Symptoms & Causes
Introduction
Fibrosarcoma of bone is a rare malignant tumor characterized by spindle-shaped fibroblastic cells forming a fascicular pattern, often requiring exclusion of other tumors for diagnosis.
Reference
WHO Classification of Tumours Editorial Board. Soft tissue and bone tumours [Internet]. Lyon (France): International Agency for Research on Cancer; 2020 [cited 2024 09 11]. (WHO classification of tumours series, 5th ed.; vol. 3).
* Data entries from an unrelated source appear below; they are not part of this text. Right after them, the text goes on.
(** * SunSpec model viewer: catalog indexing, tree construction and search

    A shallow embedding of the TypeScript sources
    - [services/githubService.ts] ([GitHubService]: [getModelList],
      [extractModelInfo], [categorizeModels], [getAllModelsWithMetadata]),
    - [components/TreeView.tsx] ([createTreeNode], [buildTree], [filterNode],
      [toggleNode], [renderNode]) and [components/ModelSummary.tsx]
      ([countPoints], [countGroups], the totals),
    - [components/ModelList.tsx] (the search effect, [loadModels],
      [toggleCategory]) and [components/FileUpload.tsx] ([handleDrop],
      [handleFileSelect]),
    - [App.tsx] ([handleModelSelect], [handleReset]),
    followed by the properties proved about them.

    Modelling conventions.
    - JavaScript strings are modelled by [string] (sequences of 8-bit
      characters); [toLowerCase] is the ASCII case mapping, so the results
      speak about ASCII text.
    - JavaScript numbers that hold identifiers and array indices are modelled
      by [Z] and [nat]; they are assumed to stay in the range where IEEE
      doubles are exact integers.
    - An optional property ([label?: string]) is an [option]; a property that
      is read under a truthiness test is modelled with that test written out.
    - [Set<string>] is a [gset string]; a JavaScript object used as an ordered
      dictionary is an association list in insertion order. *)

From Stdlib Require Import ZArith Ascii String DecimalString.
From Stdlib Require Import DecimalNat DecimalZ.
From stdpp Require Import base list strings gmap sorting.

Local Open Scope string_scope.
Local Open Scope list_scope.
Set Warnings "-register-all".
#[local] Arguments String.append !_ _ / : simpl nomatch.

(** ** JavaScript string primitives used by the sources *)

Module JS.

(** [c] is one of the characters 0..9 (the class [\d] of a JavaScript
    regular expression without the unicode flag). *)
Definition isDigit (c : ascii) : bool :=
  let n := nat_of_ascii c in (48 <=? n)%nat && (n <=? 57)%nat.

Definition digitValue (c : ascii) : Z := Z.of_nat (nat_of_ascii c) - 48.

Fixpoint allDigits (s : string) : bool :=
  match s with
  | "" => true
  | String c s' => isDigit c && allDigits s'
  end.

(** ASCII upper-case letters are mapped to lower case, everything else is
    kept. *)
Definition lowerChar (c : ascii) : ascii :=
  let n := nat_of_ascii c in
  if (65 <=? n)%nat && (n <=? 90)%nat then ascii_of_nat (n + 32) else c.

(** [String.prototype.toLowerCase] *)
Fixpoint toLowerCase (s : string) : string :=
  match s with
  | "" => ""
  | String c s' => String (lowerChar c) (toLowerCase s')
  end.

(** [String.prototype.startsWith] *)
Fixpoint startsWith (s p : string) {struct p} : bool :=
  match p, s with
  | "", _ => true
  | String _ _, "" => false
  | String a p', String b s' => if ascii_dec a b then startsWith s' p' else false
  end.

(** [String.prototype.endsWith] *)
Definition endsWith (s p : string) : bool :=
  startsWith (String.rev s) (String.rev p).

(** [String.prototype.includes]: [p] occurs somewhere in [s]. *)
Fixpoint includes (s p : string) : bool :=
  startsWith s p ||
  match s with
  | "" => false
  | String _ s' => includes s' p
  end.

(** Drop the first [n] characters. *)
Fixpoint drop (n : nat) (s : string) : string :=
  match n, s with
  | O, _ => s
  | S _, "" => ""
  | S n', String _ s' => drop n' s'
  end.

(** [String.prototype.replace] with a string pattern: only the first
    (leftmost) occurrence of [pat] is replaced. *)
Fixpoint replace (s pat rep : string) : string :=
  if startsWith s pat then rep +:+ drop (String.length pat) s
  else match s with
       | "" => ""
       | String c s' => String c (replace s' pat rep)
       end.

(** Conversion of an array index to a string inside a template literal. *)
Definition ofNat (n : nat) : string := NilZero.string_of_uint (Nat.to_uint n).

(** Conversion of an integral number to a string inside a template
    literal: every digit is written, as JavaScript does below 1e21. *)
Definition ofZ (z : Z) : string := NilZero.string_of_int (Z.to_int z).

(** [parseInt] on a string of decimal digits: the exact value, which is
    what [parseInt] returns for values up to 2^53 (above, it rounds to the
    nearest double). *)
Definition parseDigits (s : string) : Z :=
  fold_left (fun acc c => 10 * acc + digitValue c)%Z (list_ascii_of_string s) 0%Z.

(** Truthiness of an optional string: [undefined] and [''] are falsy. *)
Definition truthyStr (o : option string) : bool :=
  match o with
  | Some s => negb (String.eqb s "")
  | None => false
  end.

(** [a || b] on optional strings. *)
Definition orStr (a b : option string) : option string :=
  if truthyStr a then a else b.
Available from: https://tumourclassification.iarc.who.int/chapters/33.
Related Terminology
None
Subtype(s)
None
Localization
The distal femur is the most common site (21–47%), with the proximal femur (16%), distal humerus (14%), and proximal tibia (11%) also involved.
Symptoms
The most common clinical signs and symptoms are local pain, swelling, limitation of motion, and pathological fracture.
Epidemiology
Historically, the term “fibrosarcoma of bone” has been applied to primary malignant spindle cell neoplasms of bone in which the tumor cells are typically organized in a fascicular or herringbone pattern. But a variety of primary bone tumors occupying other specific diagnostic categories may also show this histological pattern; therefore, there are no properties distinctive of or specific for fibrosarcoma of bone. This term is uncommonly used as a specific diagnostic category today, particularly due to the advent of ancillary techniques and evolving classification schemes. Therefore, the incidence is probably far less than the reported rates of as many as 5% of all primary malignant bone tumors. Tumors with a predominance of this fibrosarcomatous pattern, but probably representing a variety of tumor types, have been described with equal sex distribution and relatively uniform incidence over the second to sixth decades of life, with occasional occurrence in infants. Fibrosarcoma of bone represents a diagnosis of exclusion once specific lines of differentiation are excluded.